Source material:
(* ===== verification/Loggable.v ===== *)
(** The records that the engine writes survive the log: every string in them is
    valid UTF-8 and every configuration is plain JSON, so that the text of a record
    is read back as the record. *)

From S2P Require Import Prelude Ids WalRecord Json JsonValue JsonLine JsonStruct WalJson Wal Config Message.
From S2P Require Import Engine Spec Invariant Refine RefineTime Trace Replay RefineLoad Runs ConfigWire Instances.
From S2P Require Import Components Demo Recovery.
From stdpp Require Import fin_maps.

Local Open Scope Z_scope.

(** ** Strings *)

Lemma plain_is_utf8 s : Forall plain_char (bytes_of s) → utf8 s = true.
Proof. intros Hp. by apply plain_quote_body. Qed.

Lemma fmt_utf8 n : utf8 (fmt_hex16 n) = true.
Proof. apply plain_is_utf8, fmt_plain. Qed.

Lemma receipt_utf8 n : utf8 (receipt_of n) = true.
Proof. apply plain_is_utf8. constructor; [done|apply fmt_plain]. Qed.

Lemma name_utf8 s : ValidName s = true → utf8 s = true.
Proof. intros Hs. by apply plain_is_utf8, ValidName_plain. Qed.

Lemma b64_char_plain v : 0 ≤ v < 64 → plain_char (b64_char v).
Proof.
  intros Hv. apply Is_true_true_2. revert v Hv.
  apply (digit64_ind (λ v, plain_char (b64_char v) = true)). by repeat constructor.
Qed.

Lemma b64_plain p : Forall plain_char (b64_encode p).
Proof.
  induction p as [|a|a b|a b c p IH] using bytes3_ind; cbn [b64_encode];
    try pose proof (code_range a); try pose proof (code_range b);
    try pose proof (code_range c);
    repeat (constructor; [first [done|apply b64_char_plain; zdiv]|]); done.
Qed.

Lemma list_string p : bytes_of (String.string_of_list_ascii p) = p.
Proof. apply String.list_ascii_of_string_of_list_ascii. Qed.

(** ** Times *)

(** The times in a record are [int64], as their type in the program says. *)
Definition times_fit (r : WRecord) : bool :=
  int64 (r_TS r) && int64 (r_NBF r) && int64 (r_Deadline r).

Definition survives (r : WRecord) : Prop := times_fit r = true → loggable r.

(** A record from its strings and its count. *)
Lemma survives_intro op q id body b64 ts nbf deadline receipt count to cfg :
  utf8 op = true → utf8 q = true → utf8 id = true → utf8 body = true → utf8 b64 = true →
  utf8 receipt = true → int64 count = true → utf8 to = true → cfg = [] ∨ plain_json cfg →
  survives (mkRecord op q id body b64 ts nbf deadline receipt count to cfg).
Proof.
  intros. intros Ht. unfold times_fit in Ht. cbn in Ht. rewrite !andb_true_iff in Ht.
  by destruct Ht as [[? ?] ?].
Qed.

Lemma survives_SetBody b q id ts nbf :
  utf8 q = true → utf8 id = true → survives (rec_send q id b ts nbf).
Proof.
  intros Hq Hid. unfold rec_send, SetBody. destruct (utf8_Valid b) eqn:Hb;
    apply survives_intro; try done; try (by left).
  - unfold utf8. by rewrite list_string.
  - unfold utf8. rewrite list_string. apply plain_quote_body, b64_plain.
Qed.

(** ** Names in the states of the machine *)

Record names_valid (A : astate) : Prop := {
  nv_queue n : is_Some (as_queues A !! n) → ValidName n = true;
  nv_receipt n id m r d :
    a_lookup A n id = Some m → a_Status m = ALeased r d → ∃ s, r = receipt_of s;
}.

Lemma names_valid_empty : names_valid a_empty.
Proof. split; [by intros n [? ?]|done]. Qed.

(** No new queue, and no lease but those of [A]. *)
Lemma names_valid_sub A B :
  names_valid A →
  (∀ n, is_Some (as_queues B !! n) → is_Some (as_queues A !! n)) →
  (∀ n id m r d, a_lookup B n id = Some m → a_Status m = ALeased r d →
     ∃ n' id' m' d', a_lookup A n' id' = Some m' ∧ a_Status m' = ALeased r d') →
  names_valid B.
Proof.
  intros [Hq Hr] Hqs Hls. split; [auto|]. intros n id m r d Hl Hst.
  destruct (Hls _ _ _ _ _ Hl Hst) as (n' & id' & m' & d' & ? & ?). eauto.
Qed.

(** A message is put into a queue: it is not leased, or its receipt is fine. *)
Lemma names_valid_put A n id m s :
  names_valid A → is_Some (as_queues A !! n) →
  (∀ r d, a_Status m = ALeased r d → ∃ s, r = receipt_of s) →
  names_valid (a_put n id m (a_set_seq s A)).
Proof.
  intros [Hq Hr] Hn Hm. split.
  - intros n' ?%as_queues_is_Some_put. by apply Hq.
  - intros n' id' m' r d. rewrite a_lookup_put by done. rewrite a_lookup_set_seq.
    case_decide; [intros [= <-]; apply Hm|apply Hr].
Qed.

Lemma names_valid_del A n id : names_valid A → names_valid (a_del n id A).
Proof.
  intros HA. eapply names_valid_sub; [exact HA|intros n'; apply as_queues_is_Some_del|].
  intros n' id' m r d. rewrite a_lookup_del. case_decide; [done|]. eauto 8.
Qed.

Lemma names_valid_step A l B :
  names_valid A → cfgs_parsed A → astep A l B → names_valid B.
Proof.
  intros HA Hcfg Hst. pose proof HA as [Hq Hr].
  destruct Hst as [n c ts Hn Hnm|n ts Hn|n s body ts delay Hn Hs|n id m s ts d (Hl & _) Hs
    |n id m r d ts Hl Hst|n id m r d ts Hl Hst|n id m r d d' ts Hl Hst|n id m c ts Hl
    |n id m c s ts Hl _ _ _ _ Hto Hs|n id m to s ts (Hl & _) _ _ Hto Hs
    |n id m c at_ Hl Hst Hdue|s Hs].
  - split.
    + intros n' Hn'. destruct (decide (n' = n)) as [->|Hne].
      * destruct Hnm as [?|(n0 & c0 & Hc0 & Hdl)]; [done|].
        destruct (Hcfg _ _ Hc0) as [[_ _ [He|?]] _]; [|congruence]. congruence.
      * apply Hq. unfold a_create in Hn'. simpl in Hn'.
        by rewrite lookup_partial_alter_ne in Hn' by done.
    + intros n' id' m r d. rewrite a_lookup_create. apply Hr.
  - eapply names_valid_sub; [exact HA| |].
    + intros n' [q Hq']. unfold a_delete in Hq'. simpl in Hq'.
      apply lookup_delete_Some in Hq' as [_ ?]. by exists q.
    + intros n' id' m r d. rewrite a_lookup_delete. case_decide; [done|]. eauto 8.
  - apply names_valid_put; [done..|]. simpl. by destruct (0 <? delay).
  - apply names_valid_put; [done|by eapply a_lookup_is_Some|]. intros r d' [= <- <-]. eauto.
  - by apply names_valid_del.
  - rewrite a_put_seq. apply names_valid_put; [done|by eapply a_lookup_is_Some|done].
  - rewrite a_put_seq. apply names_valid_put; [done|by eapply a_lookup_is_Some|].
    intros r' d'' [= <- <-]. eauto.
  - by apply names_valid_del.
  - apply names_valid_put; [by apply names_valid_del|by apply as_queues_is_Some_del|done].
  - apply names_valid_put; [by apply names_valid_del|by apply as_queues_is_Some_del|done].
  - rewrite a_put_seq. apply names_valid_put; [done|by eapply a_lookup_is_Some|done].
  - eapply names_valid_sub; [exact HA|done|]. eauto 8.
Qed.

(** ** The records of a history *)

Section records.
Context `{!ConfigJSON} `{!ConfigJSONLaws}.

Lemma astep_survives A l B (Q : Z → Prop) :
  awf A → names_valid A → cfgs_parsed A → step_within parsed Q l → astep A l B →
  Forall survives (label_records l).
Proof.
  intros HA [Hq Hr] Hcfg Hw Hst.
  assert (∀ n id m, a_lookup A n id = Some m → utf8 n = true ∧ utf8 id = true) as Hmsg.
  { intros n id m Hl. split; [eapply name_utf8, Hq, a_lookup_is_Some, Hl|].
    destruct (aw_msg _ HA _ _ _ Hl) as (_ & j & _ & ->). apply fmt_utf8. }
  assert (∀ n, is_Some (as_queues A !! n) → utf8 n = true) as Hqn by eauto using name_utf8.
  assert (∀ n id m r d, a_lookup A n id = Some m → a_Status m = ALeased r d → utf8 r = true)
    as Hrc.
  { intros n id m r d Hl Hst'. destruct (Hr _ _ _ _ _ Hl Hst') as [s ->]. apply receipt_utf8. }
  destruct Hst as [n c ts Hn Hnm|n ts Hn|n s body ts delay Hn Hs|n id m s ts d (Hl & _) Hs
    |n id m r d ts Hl Hst|n id m r d ts Hl Hst|n id m r d d' ts Hl Hst|n id m c ts Hl
    |n id m c s ts Hl _ _ _ _ Hto Hs|n id m to s ts (Hl & _) _ _ Hto Hs
    |n id m c at_ Hl Hst Hdue|s Hs]; cbn [label_records]; try apply Forall_nil_2;
    (apply Forall_cons; split; [|apply Forall_nil_2]);
    try (destruct (Hmsg _ _ _ Hl) as [Hn Hid]);
    try (pose proof (Hrc _ _ _ _ _ Hl Hst) as Hreceipt).
  1: { destruct Hw as [Hv Hm]. apply survives_intro; try done.
       - apply name_utf8. destruct Hnm as [?|(n0 & c0 & Hc0 & Hdl)]; [done|].
         destruct (Hcfg _ _ Hc0) as [[_ _ [He|?]] _]; congruence.
       - right. by apply Marshal_config_plain. }
  2: { apply survives_SetBody; [by apply Hqn|apply fmt_utf8]. }
  all: apply survives_intro; try done; try (by left); auto using receipt_utf8.
  pose proof (i64_range (a_Receives m + 1)). unfold int64. lia.
Qed.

Exercise brief: For every line of the material that holds the word "Import", make a copy.

Result for this task:
From S2P Require Import Prelude Ids WalRecord Json JsonValue JsonLine JsonStruct WalJson Wal Config Message.
From S2P Require Import Engine Spec Invariant Refine RefineTime Trace Replay RefineLoad Runs ConfigWire Instances.
From S2P Require Import Components Demo Recovery.
From stdpp Require Import fin_maps.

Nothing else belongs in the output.